Temperature dependence and mechanism of local anesthetic effects on mitochondrial adenosinetriphosphatase

Chloroform-released ATPase prepared from beef heart mitochondria is inhibited by tetracaine and dibucaine over the entire temperature range in which the enzyme is active. The temperature of maximal activity is at 60 degrees C in the absence of anesthetic and is shifted upward by 2-3 degrees C by the addition of 0.3 mM dibucaine. Local anesthetics protect ATPase from irreversible cold inactivation. The kinetics of this protective effect are analyzed by a thermodynamic model in which the associated/dissociated subunit equilibrium is shifted toward the associated state by the preferential binding of anesthetic to the associated state.
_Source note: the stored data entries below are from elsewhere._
(* ===== verification/ConformanceLaws.v ===== *)
(** The backends of the repository pass its conformance suites: the in-memory volume backend
    from any state, any content-addressed backend that does as it is told, and the action
    cache over it. *)

From Stdlib Require Import ZArith Lia.
From stdpp Require Import base option gmap sets list.
From S2P Require Import Prelude Ordered Text Digest Errors Canonical Attestation Cas ActionCache Volume MemBackend Conformance.

Local Open Scope Z_scope.

(** ** Lists without repetition *)

Lemma NoDup_fmap_inj {A B} (f : A -> B) l x y : NoDup (f <$> l) -> x ∈ l -> y ∈ l -> f x = f y -> x = y.
Proof.
  induction l as [|a l IH]; [by intros ? ?%elem_of_nil|]. rewrite fmap_cons, NoDup_cons, list_elem_of_fmap.
  intros [Ha Hn] Hx%elem_of_cons Hy%elem_of_cons E. destruct Hx as [->|Hx], Hy as [->|Hy]; [done|..].
  - destruct Ha. by exists y.
  - destruct Ha. by exists x.
  - by apply IH.
Qed.

Lemma NoDup_fmap_on {A B} (f : A -> B) l : (forall x y, x ∈ l -> y ∈ l -> f x = f y -> x = y) -> NoDup l -> NoDup (f <$> l).
Proof.
  intros Hf. induction 1 as [|a l Ha Hn IH]; csimpl; constructor.
  - intros (b & E & Hb)%list_elem_of_fmap. destruct Ha. rewrite (Hf a b) by (done || by constructor). done.
  - apply IH. intros x y Hx Hy. apply Hf; by constructor.
Qed.

(** ** Passing a step *)

Section pass.
Context {B : Type}.
Implicit Types (P Q : B -> Prop).
(** The two loops build the same hexagon, vertex by vertex: the strings
    pushed by [hexPolygonPoints] are the formatted corners pushed by
    [hexCorners]. *)
Lemma hexPolygonPoints_steps (x y size : R) (indices : list nat)
  (corners : list Corner.t) :
  fold_left (WorldMap.hexPolygonPointsStep x y size) indices
            (map formatCorner corners)
  = map formatCorner (fold_left (hexCornersStep x y size) indices corners).
Proof.
  revert corners.
  induction indices as [| i rest IH]; intros corners; cbn [fold_left]; [reflexivity |].
  rewrite <- IH. f_equal.
  unfold WorldMap.hexPolygonPointsStep, hexCornersStep.
  rewrite map_app. reflexivity.
Qed.

(** C10: for every centre and size, the string of [hexPolygonPoints] is
    the six vertices of [hexCorners] at the same centre and size, each
    written [x,z] with two decimals by [toFixed], in the same order and
    separated by single spaces. *)
Theorem hexPolygonPoints_formats_hexCorners (x y size : R) :
  WorldMap.hexPolygonPoints x y size
  = String.concat " " (map formatCorner (hexCorners x y size))
  /\ length (hexCorners x y size) = 6%nat.
Proof.
  split; [| reflexivity].
  unfold WorldMap.hexPolygonPoints, hexCorners.
  rewrite <- hexPolygonPoints_steps. reflexivity.
Qed.

End HexGeometry.

(** ** Further properties of the geometry helpers *)

Section Helpers.
Context `{Host}.


(** A channel that [parseInt] could read leaves [tintHex] as a whole
    number from 0 to 255. *)
Lemma tint_channel_bounded (v : R) :
  exists k : Z, (0 <= k <= 255)%Z /\ clamp (JS.round v) 0 255 = IZR k.
Proof.
  unfold JS.round. set (n := Int_part (v + / 2)).
  unfold clamp, JS.min, JS.max.
  destruct (Rle_dec 0 (IZR n)) as [H0 | H0].
  - apply le_IZR in H0.
    destruct (Rle_dec 255 (IZR n)) as [H1 | H1].
    + exists 255%Z. split; [lia | reflexivity].
    + exists n. split; [| reflexivity].
      split; [exact H0 |].
      destruct (Z_le_gt_dec n 255) as [Hle | Hgt]; [exact Hle |].
      exfalso. apply H1. apply IZR_le. lia.
  - destruct (Rle_dec 255 0) as [H1 | H1]; [lra |].
    exists 0%Z. split; [lia | reflexivity].
Qed.

End Helpers.

(** * Further properties of the code *)

Section Angles.



(** X3: with [min <= max], [clamp] is the identity inside the interval,
    [min] below it and [max] above it. *)
Theorem clamp_cases (value min max : R) :
  min <= max ->
  (value < min -> clamp value min max = min)
  /\ (min <= value <= max -> clamp value min max = value)
  /\ (max < value -> clamp value min max = max).
Proof.
  intros Hmm. unfold clamp, JS.min, JS.max.
  repeat split; intros Hv; repeat (destruct (Rle_dec _ _); try lra).
Qed.

Lemma clamp_cases_witness :
  (2 < -1.2 -> clamp 2 (-1.2) 0.75 = -1.2)
  /\ (-1.2 <= 2 <= 0.75 -> clamp 2 (-1.2) 0.75 = 2)
  /\ (0.75 < 2 -> clamp 2 (-1.2) 0.75 = 0.75).
Proof.
  apply (clamp_cases 2 (-1.2) 0.75). lra.
Defined.

End Angles.

Section Colours.
Context `{Host}.

Lemma Int_part_IZR (k : Z) : Int_part (IZR k) = k.
Proof. symmetry. apply Int_part_spec. lra. Qed.

Lemma hex_byte_two_digits (k : Z) :
  (0 <= k <= 255)%Z ->
  twoHexDigits
    (JS.padStart2 (HexadecimalString.NilZero.string_of_uint (N.to_hex_uint (Z.to_N k))))
  = true.
Proof.
  intros Hk.
  assert (Hall : forallb (fun n =>
            twoHexDigits (JS.padStart2
              (HexadecimalString.NilZero.string_of_uint (N.to_hex_uint (N.of_nat n)))))
            (seq 0 256) = true) by (vm_compute; reflexivity).
  rewrite forallb_forall in Hall.
  replace (Z.to_N k) with (N.of_nat (Z.to_nat k)) by lia.
  apply Hall. apply in_seq. lia.
Qed.

Lemma tintChannel_textOf (factor : R) (channel : option Z) :
  channelTextOf channel (tintChannel factor channel).
Proof.
  destruct channel as [c |]; [| reflexivity].
  unfold channelTextOf, tintChannel, JS.toString16.
  destruct (tint_channel_bounded (IZR c * factor)) as (k & Hk & ->).
  rewrite Int_part_IZR. apply hex_byte_two_digits. exact Hk.
Qed.

Lemma tintChannels_textOf (factor : R) (channels : list (option Z)) :
  Forall2 channelTextOf channels (map (tintChannel factor) channels).
Proof.
  induction channels as [| channel rest IH]; cbn; constructor;
    [apply tintChannel_textOf | exact IH].
Qed.

Lemma length_list_ascii_of_string (s : string) :
  length (list_ascii_of_string s) = String.length s.
Proof. induction s as [| c s IH]; cbn; [reflexivity | now rewrite IH]. Qed.

Lemma parsedChannels_three (hex : string) : length (parsedChannels hex) = 3%nat.
Proof.
  unfold parsedChannels. cbv zeta.
  destruct (Nat.eqb (String.length (JS.removeFirstHash hex)) 3) eqn:Hlen; [| reflexivity].
  apply Nat.eqb_eq in Hlen.
  rewrite length_map, length_list_ascii_of_string. exact Hlen.
Qed.

(** X6: whatever the colour string and the amount, [tintHex] returns ["#"]
    followed by the texts of exactly three channels, one for each channel
    read from the string: two lowercase hexadecimal digits for a channel
    that [parseInt] could read, ["NaN"] for one that it could not. *)
Theorem tintHex_format (hex : string) (amount : R) :
  exists texts,
    tintHex hex amount = String "#" (String.concat "" texts)
    /\ length (parsedChannels hex) = 3%nat
    /\ Forall2 channelTextOf (parsedChannels hex) texts.
Proof.
  exists (map (tintChannel (clamp (1 + amount) 0.2 1.9)) (parsedChannels hex)).
  split; [reflexivity |]. split; [apply parsedChannels_three |].
  apply tintChannels_textOf.
Qed.

End Colours.

Section Ground.

Lemma findNearestTileIndex_nonempty (tile : HexMapTile.t) (rest : list HexMapTile.t)
  (x z : R) :
  firstNearest (tile :: rest) x z (findNearestTileIndex (tile :: rest) x z).
Proof.
  unfold findNearestTileIndex. cbn [length Nat.eqb].
  apply (nearestLoop_invariant x z (tile :: rest) [] 0 None).
  - split; reflexivity.
  - discriminate.
Qed.

(** X7: on a list with at least one tile, [findNearestTileIndex] is an
    index of the list and [sampleGroundHeight] is the height of the tile at
    that index times [HEIGHT_SCALE]; no tile of the list is nearer to
    [(x, z)] than that tile.  On the empty list the ground height is 0. *)
Theorem sampleGroundHeight_of_nearest (x z : R) :
  sampleGroundHeight [] x z = 0
  /\ forall (tile : HexMapTile.t) (rest : list HexMapTile.t),
       let tiles := tile :: rest in
       exists nearest,
         tiles !! findNearestTileIndex tiles x z = Some nearest
         /\ (findNearestTileIndex tiles x z < length tiles)%nat
         /\ sampleGroundHeight tiles x z
            = TerrainCell.height (HexMapTile.terrain nearest) * HEIGHT_SCALE
         /\ Forall (fun other =>
                      squaredDistance nearest x z <= squaredDistance other x z)
                   tiles.
Proof.
  split; [reflexivity |]. intros tile rest tiles.
  destruct (findNearestTileIndex_nonempty tile rest x z) as (nearest & Hn & Hmin & _).
  fold tiles in Hn, Hmin.
  exists nearest. split; [exact Hn |]. split; [eapply lookup_lt_Some; exact Hn |].
  split.
  - unfold sampleGroundHeight. cbv zeta. rewrite Hn. reflexivity.
  - apply List.Forall_forall. intros other Hin.
    apply list_elem_of_In, list_elem_of_lookup in Hin. destruct Hin as [j Hj].
    eapply Hmin. exact Hj.
Qed.

(** X8: when the heights of all the tiles of a list with at least one tile
    lie between [lo] and [hi], the ground height sampled anywhere lies
    between [lo * HEIGHT_SCALE] and [hi * HEIGHT_SCALE]. *)
Theorem sampleGroundHeight_bounds (tile : HexMapTile.t) (rest : list HexMapTile.t)
  (x z lo hi : R) :
  Forall (fun t => lo <= TerrainCell.height (HexMapTile.terrain t) <= hi)
         (tile :: rest) ->
  lo * HEIGHT_SCALE <= sampleGroundHeight (tile :: rest) x z <= hi * HEIGHT_SCALE.
Proof.
  intros Hall.
  destruct (findNearestTileIndex_nonempty tile rest x z) as (nearest & Hn & _).
  unfold sampleGroundHeight. cbv zeta. rewrite Hn.
  rewrite List.Forall_forall in Hall.
  assert (Hin : In nearest (tile :: rest)).
  { apply list_elem_of_In, list_elem_of_lookup. eexists. exact Hn. }
  specialize (Hall nearest Hin). unfold HEIGHT_SCALE. lra.
Qed.

Lemma sampleGroundHeight_bounds_witness :
  0 * HEIGHT_SCALE
  <= sampleGroundHeight [tileAt 0 0; tileAt 100 100] 1 1
  <= 1 * HEIGHT_SCALE.
Proof.
  apply (sampleGroundHeight_bounds (tileAt 0 0) [tileAt 100 100] 1 1 0 1).
  repeat constructor; cbn; lra.
Defined.

(** X9: the camera that the effect on [tiles] stores satisfies the
    orientation invariant and stands at the ground height under it plus
    [HUMAN_EYE_HEIGHT], for the empty list too; the HUD it sets shows that
    camera and the ground under it, the camera height being that ground plus
    [HUMAN_EYE_HEIGHT], and the index it selects is the nearest tile to the
    camera. *)
Theorem tilesEffect_initial_pose (tiles : list HexMapTile.t) :
  let '(camera, nearestIndex, hud) := tilesEffect tiles in
  camera = initialCamera tiles
  /\ orientationInvariant camera
  /\ CameraPose.y camera
     = sampleGroundHeight tiles (CameraPose.x camera) (CameraPose.z camera)
       + HUMAN_EYE_HEIGHT
  /\ CameraHud.pose hud = camera
  /\ CameraHud.ground hud
     = sampleGroundHeight tiles (CameraPose.x camera) (CameraPose.z camera)
  /\ CameraPose.y camera = CameraHud.ground hud + HUMAN_EYE_HEIGHT
  /\ nearestIndex
     = findNearestTileIndex tiles (CameraPose.x camera) (CameraPose.z camera).
Proof.
  unfold tilesEffect. cbv zeta.
  assert (Hy : CameraPose.y (initialCamera tiles)
               = sampleGroundHeight tiles (CameraPose.x (initialCamera tiles))
                   (CameraPose.z (initialCamera tiles)) + HUMAN_EYE_HEIGHT).
  { destruct tiles as [| tile rest].
    - cbn. unfold sampleGroundHeight. cbn. lra.
    - unfold initialCamera. cbn [length Nat.eqb].
      destruct (fold_left _ _ _) as [sumX sumZ]. reflexivity. }
  assert (Ho : orientationInvariant (initialCamera tiles)).
  { pose proof PI_RGT_0 as Hpi.
    destruct tiles as [| tile rest].
    - unfold orientationInvariant. cbn. lra.
    - unfold initialCamera. cbn [length Nat.eqb].
      destruct (fold_left _ _ _) as [sumX sumZ].
      unfold orientationInvariant. cbn. lra. }
  split; [reflexivity |]. split; [exact Ho |]. split; [exact Hy |].
  split; [reflexivity |]. split; [reflexivity |]. split; [| reflexivity].
  cbn [CameraHud.ground]. exact Hy.
Qed.

End Ground.

Section Movement.

Lemma has_empty (code : string) : has ∅ code = false.
Proof. unfold has. apply bool_decide_eq_false. set_solver. Qed.

Lemma heldInput_empty : heldInput ∅ = (0, 0).
Proof. unfold heldInput. rewrite !has_empty. reflexivity. Qed.

(** [moveCamera] in terms of the input and the speed read off the keys. *)
Lemma moveCamera_held (mode : ExplorerMode) (keys : gset string) (deltaSeconds : R)
  (camera : CameraPose.t) :
  moveCamera mode keys deltaSeconds camera
  = let inputX := fst (heldInput keys) in
    let inputZ := snd (heldInput keys) in
    let inputLength := JS.hypot inputX inputZ in
    if Rgt_dec inputLength 0 then
      CameraPose.mk
        (CameraPose.x camera
         + (inputX / inputLength * cos (CameraPose.yaw camera)
            + inputZ / inputLength * sin (CameraPose.yaw camera))
           * heldSpeed mode keys * deltaSeconds)
        (CameraPose.y camera)
        (CameraPose.z camera
         + (inputZ / inputLength * cos (CameraPose.yaw camera)
            - inputX / inputLength * sin (CameraPose.yaw camera))
           * heldSpeed mode keys * deltaSeconds)
        (CameraPose.yaw camera)
        (CameraPose.pitch camera)
    else camera.
Proof. reflexivity. Qed.

Lemma hypot_zero : JS.hypot 0 0 = 0.
Proof. unfold JS.hypot. rewrite Rmult_0_l, Rplus_0_l. apply sqrt_0. Qed.

Lemma hypot_positive (a b : R) : (a, b) <> (0, 0) -> 0 < JS.hypot a b.
Proof.
  intros Hne. unfold JS.hypot. apply sqrt_lt_R0.
  destruct (Req_dec_T a 0) as [-> | Ha]; [| nra].
  destruct (Req_dec_T b 0) as [-> | Hb]; [contradiction | nra].
Qed.
Definition receive (self : ConnectionManager) (session_id : str)
    (message_data : gmap str str) : Received :=
  match message_data !! lit "type" with
  | None => raised (KeyError (lit "type"))
  | Some type =>
      if decide (type = lit "message") then
        match message_data !! lit "content" with
        | None => raised (KeyError (lit "content"))
        | Some content =>
            let agent_type := default (lit "simple") (message_data !! lit "agent") in
            match history_append self session_id
                    {| role := lit "user"; content := content |} with
            | None => raised (KeyError session_id)
            | Some self =>
                let agent := default simple_agent (AGENTS !! agent_type) in
                running self agent content
            end
        end
      else ignored
  end.

(** The handler after the run of the agent: [result] is the final output
    of the run, or the exception it raised. *)
Definition reply (self : ConnectionManager) (session_id : str)
    (agent : Agent) (result : str + Exn) : ConnectionManager * Sent :=
  match result with
  | inl output =>
      match history_append self session_id
              {| role := lit "assistant"; content := output |} with
      | Some self => (self, response output (name agent))
      | None => (self, error (KeyError session_id))
      end
  | inr e => (self, error e)
  end.

(** One turn of the loop of [websocket_endpoint] for a received message,
    when no other connection runs in between: the manager afterwards, what
    was sent, and the exception that ends the handler, if any. *)
Definition on_message (run : Agent -> str -> str + Exn)
    (self : ConnectionManager) (session_id : str)
    (message_data : gmap str str)
    : ConnectionManager * list Sent * option Exn :=
  match receive self session_id message_data with
  | ignored => (self, [], None)
  | raised e => (self, [], Some e)
  | running self agent content =>
      let '(self, sent) := reply self session_id agent (run agent content) in
      (self, [thinking; sent], None)
  end.

(** The loop of [websocket_endpoint] over the messages that arrive before
    the client disconnects; it ends when a message raises. *)
Fixpoint serve (run : Agent -> str -> str + Exn) (self : ConnectionManager)
    (session_id : str) (incoming : list (gmap str str))
    : ConnectionManager * list Sent * option Exn :=
  match incoming with
  | [] => (self, [], None)
  | message_data :: incoming =>
      let '(self, sent, exn) := on_message run self session_id message_data in
      match exn with
      | Some e => (self, sent, Some e)
      | None =>
          let '(self, sent', exn) := serve run self session_id incoming in
          (self, sent ++ sent', exn)
      end
  end.

(** [websocket_endpoint] for one connection served without another one
    in between: [incoming] are the messages received until
    [receive_text] raises [WebSocketDisconnect], which is the only
    exception that the function handles. *)
Definition websocket_endpoint (run : Agent -> str -> str + Exn)
    (self : ConnectionManager) (websocket : WebSocket) (session_id : str)
    (incoming : list (gmap str str))
    : ConnectionManager * list Sent * option Exn :=
  let self := connect self websocket session_id in
  let '(self, sent, exn) := serve run self session_id incoming in
  match exn with
  | None => (default self (disconnect self websocket), sent, None)
  | Some e => (self, sent, Some e)
  end.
The accessibility of buried sulhydryl groups to reaction with 5,5'-dithiobis(2-nitrobenzoic acid) is increased by local anesthetics; this is interpreted to mean that the anesthetics increase the conformational flexibility of the protein. It is proposed that the hydrophobic moieties of local anesthetics and related compounds bind to numerous hydrophobic sites or crevices on ATPase; this binding induces a perturbation of the protein conformation, which in turn causes a decrease of enzyme activity. This model is sufficiently general to encompass the diversity of molecules which have similar anesthetic-like effects, and since it relates to common fundamental features of protein structure, it may also be the mechanism of the nonspecific effects of these molecules on other proteins.